## Exercise description
When you respond, restate each record exactly as it is given.
[Start of Attachment]
(** * MOS Agent (src/mos_agent.py): a shallow embedding and its properties

    The Python module keeps its session in module-level globals and talks
    to the file system, to Playwright and to an LLM.  Globals become a
    record threaded through a small state-and-exception monad; the outside
    world becomes explicit oracles.  Definitions keep the names of the
    source and quote the lines they embed. *)

From Stdlib Require Import List String Ascii ZArith Lia Bool Arith.
Import ListNotations.
Open Scope string_scope.

(* ================================================================== *)
(** ** Python values

    [last_search_data : Optional[Any]] and the [LLM_TOOLS] literal both
    hold untyped Python data; dictionaries keep insertion order. *)

#[local] Set Warnings "-register-all".

Inductive PyValue : Type :=
| PyNone
| PyBool (b : bool)
| PyInt (z : Z)
| PyStr (s : string)
| PyList (items : list PyValue)
| PyDict (entries : list (string * PyValue)).

(** [d[k]] on a dictionary; [None] where Python raises [KeyError] or
    [TypeError]. *)
Fixpoint dict_get (k : string) (entries : list (string * PyValue)) : option PyValue :=
  match entries with
  | [] => None
  | (k', v) :: rest => if String.eqb k k' then Some v else dict_get k rest
  end.

Definition py_get (k : string) (v : PyValue) : option PyValue :=
  match v with
  | PyDict entries => dict_get k entries
  | _ => None
  end.

(** [v[k1][k2]...] *)
Fixpoint py_path (ks : list string) (v : PyValue) : option PyValue :=
  match ks with
  | [] => Some v
  | k :: ks' => match py_get k v with
                | Some v' => py_path ks' v'
                | None => None
                end
  end.

(** [str(b)] as an f-string prints it. *)
Definition str_of_bool (b : bool) : string := if b then "True" else "False".

(** The double-quote character, for selectors that contain it. *)
Definition dq : string := String (ascii_of_nat 34) EmptyString.

(* ================================================================== *)
(** ** Configuration read at import time (lines 18-32) *)

Record OsEnviron := {
  getenv : string -> option string;   (* os.getenv(name) *)
  home : string                       (* os.path.expanduser("~") *)
}.

Definition getenv_default (e : OsEnviron) (name default : string) : string :=
  match getenv e name with
  | Some v => v
  | None => default
  end.

Fixpoint ends_with_slash (s : string) : bool :=
  match s with
  | EmptyString => false
  | String c EmptyString => Ascii.eqb c "/"%char
  | String _ rest => ends_with_slash rest
  end.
[End of Attachment]
## Exercise response
(** * MOS Agent (src/mos_agent.py): a shallow embedding and its properties

    The Python module keeps its session in module-level globals and talks
    to the file system, to Playwright and to an LLM.  Globals become a
    record threaded through a small state-and-exception monad; the outside
    world becomes explicit oracles.  Definitions keep the names of the
    source and quote the lines they embed. *)

From Stdlib Require Import List String Ascii ZArith Lia Bool Arith.
Import ListNotations.
Open Scope string_scope.

(* ================================================================== *)
(** ** Python values

    [last_search_data : Optional[Any]] and the [LLM_TOOLS] literal both
    hold untyped Python data; dictionaries keep insertion order. *)

#[local] Set Warnings "-register-all".

Inductive PyValue : Type :=
| PyNone
| PyBool (b : bool)
| PyInt (z : Z)
| PyStr (s : string)
| PyList (items : list PyValue)
| PyDict (entries : list (string * PyValue)).

(** [d[k]] on a dictionary; [None] where Python raises [KeyError] or
    [TypeError]. *)
Fixpoint dict_get (k : string) (entries : list (string * PyValue)) : option PyValue :=
  match entries with
  | [] => None
  | (k', v) :: rest => if String.eqb k k' then Some v else dict_get k rest
  end.

Definition py_get (k : string) (v : PyValue) : option PyValue :=
  match v with
  | PyDict entries => dict_get k entries
  | _ => None
  end.

(** [v[k1][k2]...] *)
Fixpoint py_path (ks : list string) (v : PyValue) : option PyValue :=
  match ks with
  | [] => Some v
  | k :: ks' => match py_get k v with
                | Some v' => py_path ks' v'
                | None => None
                end
  end.

(** [str(b)] as an f-string prints it. *)
Definition str_of_bool (b : bool) : string := if b then "True" else "False".

(** The double-quote character, for selectors that contain it. *)
Definition dq : string := String (ascii_of_nat 34) EmptyString.

(* ================================================================== *)
(** ** Configuration read at import time (lines 18-32) *)

Record OsEnviron := {
  getenv : string -> option string;   (* os.getenv(name) *)
  home : string                       (* os.path.expanduser("~") *)
}.

Definition getenv_default (e : OsEnviron) (name default : string) : string :=
  match getenv e name with
  | Some v => v
  | None => default
  end.

Fixpoint ends_with_slash (s : string) : bool :=
  match s with
  | EmptyString => false
  | String c EmptyString => Ascii.eqb c "/"%char
  | String _ rest => ends_with_slash rest
  end.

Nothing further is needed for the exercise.